Task to complete:
Repeat the records below line by line, exactly, finishing on the line that contains "(rc = 0 → bi_registered i = true ∧".

Data for the task:

Lemma register_idev_wp base ns k dev a b : consistent base ns b → nodes_ok ns dev →
  idevs b !! a = Some (BusIdev dev false [] 0 None 0) →
  wp (ioss_bus_register_idev plat dev_of_node k dev a) (λ rc b', consistent base ns b' ∧ same_rest b b' ∧
    ∃ i, idevs b' = <[a := i]> (idevs b) ∧ bi_parent i = dev ∧
      (rc = 0 → bi_registered i = true ∧
         ∀ x j, idevs b !! x = Some j → bi_registered j = true → bi_parent j ≠ dev)) b.
Proof.
  intros [Ho Hl] Hns Ea. unfold ioss_bus_register_idev. apply wp_bind.
  pose proof (ow_nodes _ _ _ _ Ho) as En.
  eapply wp_mono; [apply (on_iface_wp a _ (bus_d b) base ns _ (λ _ _, True) _ Ea Ho); [|done|]|].
  - intros x. rewrite (ow_live _ _ _ _ Ho), (bus_owned_delete _ _ _ Ea). done.
  - intros _. assert (∃ l, ∀ n, dev_of_node dev = Some n → children ns n l) as [l Hc].
    { destruct (dev_of_node dev) as [np|] eqn:E; [|by exists []]. destruct (Hns np E) as [l ?].
      exists l. by intros n [= <-]. }
    eapply wp_mono; [apply (@parse_wp _ _ _ _ (plat dev) (dev_of_node dev) l); [apply Ho|done|simpl; rewrite En; exact Hc]|].
    intros rc o (Ha & _). done.
  - intros rc b1 (o & -> & Ho1 & _). set (m := <[a := from_of o _]> (idevs b)) in *.
    assert (lists MAX_IOSS_DEVICES (ioss_devices b) (dom m)) as Hl1.
    { unfold m. rewrite dom_insert_lookup_L; [done|eauto]. }
    destruct (negb (rc =? 0)) eqn:Erc.
    { apply wp_ret. split_and!; try done. eexists. split_and!; [done|done|]. intros. by destruct (rc =? 0) eqn:?; simplify_eq. }
    unfold device_register. apply wp_bind, wp_gets. simpl. unfold m at 1. rewrite lookup_insert_eq.
    case_bool_decide as Hdup.
    { apply wp_ret. split_and!; try done. eexists. split_and!; [done|done|done]. }
    destruct (Z.eqb_spec (bw_register k (bi_parent (from_of o (BusIdev dev false [] 0 None 0)))) 0) as [E|E].
    2:{ apply wp_ret. split_and!; try done. eexists. split_and!; [done|done|done]. }
    wp_steps. simpl. unfold m. rewrite insert_insert_eq. split_and!; [split; simpl| |].
    + eapply owns_perm; [|exact Ho1]. unfold m. by rewrite !(bus_owned_update _ _ _ _ Ea).
    + rewrite dom_insert_lookup_L; [done|eauto].
    + done.
    + eexists. split_and!; [done|done|]. intros _. split; [done|]. intros x j Ej Hj Hp. apply Hdup.
      exists x, j. split; [|done]. unfold m. rewrite lookup_insert_ne; [done|]. intros ->. rewrite Ea in Ej. injection Ej as <-. discriminate Hj.
Qed.
Lemma ring_bufs_wp r l (Q : list rtl8125_buf → iface → Prop) w :
  r_bufs r = Some l → Z.of_nat (length l) = r_ring_size r → Q l w → wp (ring_bufs r) Q w.
Proof. intros Hb Hl HQ. unfold ring_bufs. rewrite Hb. case_decide; [|done]. by apply wp_ret. Qed.

(** A channel without a ring can have the first of its direction. *)
Lemma idle_free ps w i c : r8125_rep ps w → channels w !! i = Some c → ch_private c = None →
  ∃ r, first_free (direction c) (lib_first (direction c)) r (ring_nic w) ∧
    r_direction r = direction c ∧ e_allocated (r_event r) = false.
Proof.
  intros (R1 & R2 & R3 & R4 & R5 & R6) Hc Hp. pose proof R1 as ((_ & _ & L3 & L4 & _) & _).
  set (d := direction c) in *. pose proof (R4 i c Hc) as Hlt. fold d in Hlt.
  destruct (lookup_lt_is_Some_2 (rings_of d (ring_nic w)) (lib_first d)) as [r Hr]; [specialize (L3 d); lia|].
  assert (at_ring (RingPtr d (lib_first d)) r (ring_nic w)) as Hat by done.
  pose proof (R6 _ _ Hat ltac:(simpl; lia)) as Hown. unfold ring_owned in Hown.
  destruct (r_allocated r) eqn:Ha.
  { destruct Hown as (j & cj & Hcj & Hcp).
    destruct (ps !! j) as [phj|] eqn:Hpj; [|apply lookup_lt_Some in Hcj; apply lookup_ge_None in Hpj; lia].
    destruct (R5 j cj phj Hcj Hpj) as [_ Hx].
    assert (rp_dir (RingPtr d (lib_first d)) = direction cj) as Hdj.
    { destruct phj; [destruct Hx as (? & _); congruence|..]; destruct Hx as (q & r0 & B1 & B2 & _); congruence. }
    simpl in Hdj. assert (i = j) as -> by (apply (R3 i j c cj); done). congruence. }
  exists r. destruct (L4 d _ r Hat) as (Hd & _). split_and!; [|done|done].
  split_and!; [lia|lia|done|done|]. intros j Hj. lia.
Qed.

Lemma request_channel_moves : moves r8125_rep (Some r8125_ioss_request_channel) Idle Held false.
Proof.
  intros ps w i c Hrep Hph Hc Hn. specialize (Hn eq_refl). unfold ring_size_ok in Hn.
  pose proof Hrep as (R1 & _ & _ & _ & R5 & _). destruct (R5 i c Idle Hc Hph) as (Hda & Hp & Hdl & Hbl).
  specialize (Hda eq_refl). destruct (idle_free _ _ _ _ Hrep Hc Hp) as (r & Hff & Hd & He).
  simpl. unfold r8125_ioss_request_channel. apply wp_bind. eapply get_ch_wp; [done|]. rewrite skip1.
  set (n := ring_size (config c)) in *. set (sz := buff_size (config c)).
  set (p := RingPtr (direction c) (lib_first (direction c))).
  pose proof R1 as (Hlib & Hfl & _). pose proof Hlib as (Hv & _).
  apply wp_bind, on_nic_wp. eapply wp_mono; [eapply request_ring_wp; (done || lia)|].
  intros ring s1 [-> ->]. fold p. cbv iota beta.
  destruct (lent_facts _ _ _ n sz _ R1 Hff ltac:(lia)) as (Hok1 & Hat1 & Hoth1). fold p in Hok1, Hat1, Hoth1.
  set (s1 := lent_state p n sz r (ring_nic w)) in *. set (r1 := lent_ring (direction c) n sz r (ring_nic w)) in *.
  assert (r_allocated r1 = true) as Ha1 by done.
  assert (lent_ok r1 (dma s1) (desc_lens s1)) as Hl1 by (eapply lib_ok_at; [apply Hok1|done..]).
  (* the clean-up, from any state where the ring is still lent and the lists are empty *)
  assert (∀ rc rs, rc ≠ 0 → wp (on_nic (rtl8125_release_ring (Some p)) ;; upd_ch i (c_handle (-1) None) ;; ret rc)
    (λ rc w', drv_frame w w' ∧ (false = true → rc = 0) ∧
      r8125_rep (if rc =? 0 then <[i := Held]> ps else ps) w') (if_results rs (if_nic s1 w))) as Hclean.
  { intros rc rs Hrc. apply wp_bind. eapply release_on_nic; [done|done|]. intros h.
    apply wp_bind. eapply upd_ch_wp; [done|]. apply wp_ret. split_and!; [|done|].
    - unfold drv_frame. simpl. split_and!; try done. by eapply (view_put net_view i c _ w).
    - destruct (Z.eqb_spec rc 0); [done|]. rewrite <- (same_phase ps i Idle) by done.
      destruct (freed_facts p r1 h s1 Hok1 Hat1 Ha1) as (Hok2 & Hat2 & Hoth2).
      eapply (rep_step _ (if_results rs w) i c _ Idle p); try done; try congruence.
      + intros q r0 Hq Hr0. apply Hoth1, Hoth2; done.
      + intros q r0 Hq Hr0. apply Hoth2, Hoth1; done.
      + intros r0 Hr0. assert (r0 = released r1) as -> by (eapply at_ring_inj; [exact Hr0|exact Hat2]). exact He. }
  apply wp_bind. unfold ring_of. apply on_nic_wp. eapply get_ring_wp; [exact Hat1|].
  apply wp_bind. eapply wp_mono; [by apply (add_mem_wp i DescMem _ _ _ c)|]. intros rc w' [rs ->].
  destruct (Z.eqb_spec rc 0) as [->|Hrc]; simpl; [|by apply Hclean].
  set (c1 := c_mem _ _ c).
  assert (Z.of_nat (length (contig_bufs (Z.to_nat n) sz (bufs_at (direction c) n (ring_nic w))
    (dma_of (bufs_at (direction c) n (ring_nic w))))) = r_ring_size r1) as Hlen.
  { rewrite contig_bufs_length. simpl. lia. }
  set (bufs := contig_bufs _ _ _ _) in Hlen.
  apply wp_bind. eapply ring_bufs_wp; [done|exact Hlen|].
  apply wp_bind. eapply wp_mono; [eapply (add_bufs_wp i bufs c1), at_put_ch; done|].
  intros rc w' (rs' & k & Hk & Hk0 & ->). simpl.
  assert (∀ c2 rs0, put_ch i c2 (if_results rs0 (put_ch i c1 (if_nic s1 w))) =
    if_results rs0 (put_ch i c2 (if_nic s1 w))) as Hcol.
  { intros. unfold put_ch. simpl. by rewrite list_insert_insert_eq. }
  rewrite Hcol. change (if_results rs' (if_results rs ?x)) with (if_results rs' x). set (c2 := c_mem _ _ c1).
  destruct (Z.eqb_spec rc 0) as [->|Hrc]; simpl.
  - specialize (Hk0 eq_refl). apply wp_bind. eapply upd_ch_wp; [by eapply at_put_ch|]. apply wp_ret.
    change (put_ch i ?x (if_results rs' (put_ch i c2 (if_nic s1 w))))
      with (put_ch i x (put_ch i c2 (if_nic s1 (if_results rs' w)))).
    rewrite put_ch_put. split_and!; [|done|].
    + unfold drv_frame. simpl. split_and!; try done. by eapply (view_put net_view i c _ w).
    + simpl. eapply (rep_step _ (if_results rs' w) i c _ Held p); try done; try congruence.
      * intros q r0 Hq. by apply Hoth1.
      * intros q r0 Hq. by apply Hoth1.
      * split; [by intros _|]. exists p, r1. split_and!; try done.
        -- unfold ring_mem. simpl. rewrite Hdl, Hbl. split; [done|]. exists bufs. split; [done|].
           simpl. by rewrite Hk0, firstn_all.
        -- intros [?|?]; done.
      * intros r0 Hr0. assert (r0 = r1) as -> by (eapply at_ring_inj; [exact Hr0|exact Hat1]). done.
  - apply wp_bind. eapply wp_mono; [eapply (del_bufs_wp i bufs c2), at_put_ch; done|].
    intros [] w' ->. apply wp_bind. unfold ioss_channel_del_mem. eapply upd_ch_wp; [eapply at_put_ch, at_put_ch; done|].
    rewrite put_ch_put. set (c3 := set_list _ _ _).
    replace (put_ch i c3 (if_results rs' (put_ch i c2 (if_nic s1 w)))) with (if_results rs' (if_nic s1 w));
      [by apply Hclean|].
    symmetry. unfold put_ch. simpl. rewrite list_insert_insert_eq.
    assert (c3 = c) as ->; [|by rewrite list_insert_id].
    unfold c3, c2, c1. simpl. rewrite Hdl, Hbl. simpl. rewrite filter_cons_False by (by intros Hx; apply Hx).
    rewrite filter_nil, del_all. destruct c; simpl in *. by rewrite Hdl, Hbl.
Qed.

Exercise solution:
Lemma register_idev_wp base ns k dev a b : consistent base ns b → nodes_ok ns dev →
  idevs b !! a = Some (BusIdev dev false [] 0 None 0) →
  wp (ioss_bus_register_idev plat dev_of_node k dev a) (λ rc b', consistent base ns b' ∧ same_rest b b' ∧
    ∃ i, idevs b' = <[a := i]> (idevs b) ∧ bi_parent i = dev ∧
      (rc = 0 → bi_registered i = true ∧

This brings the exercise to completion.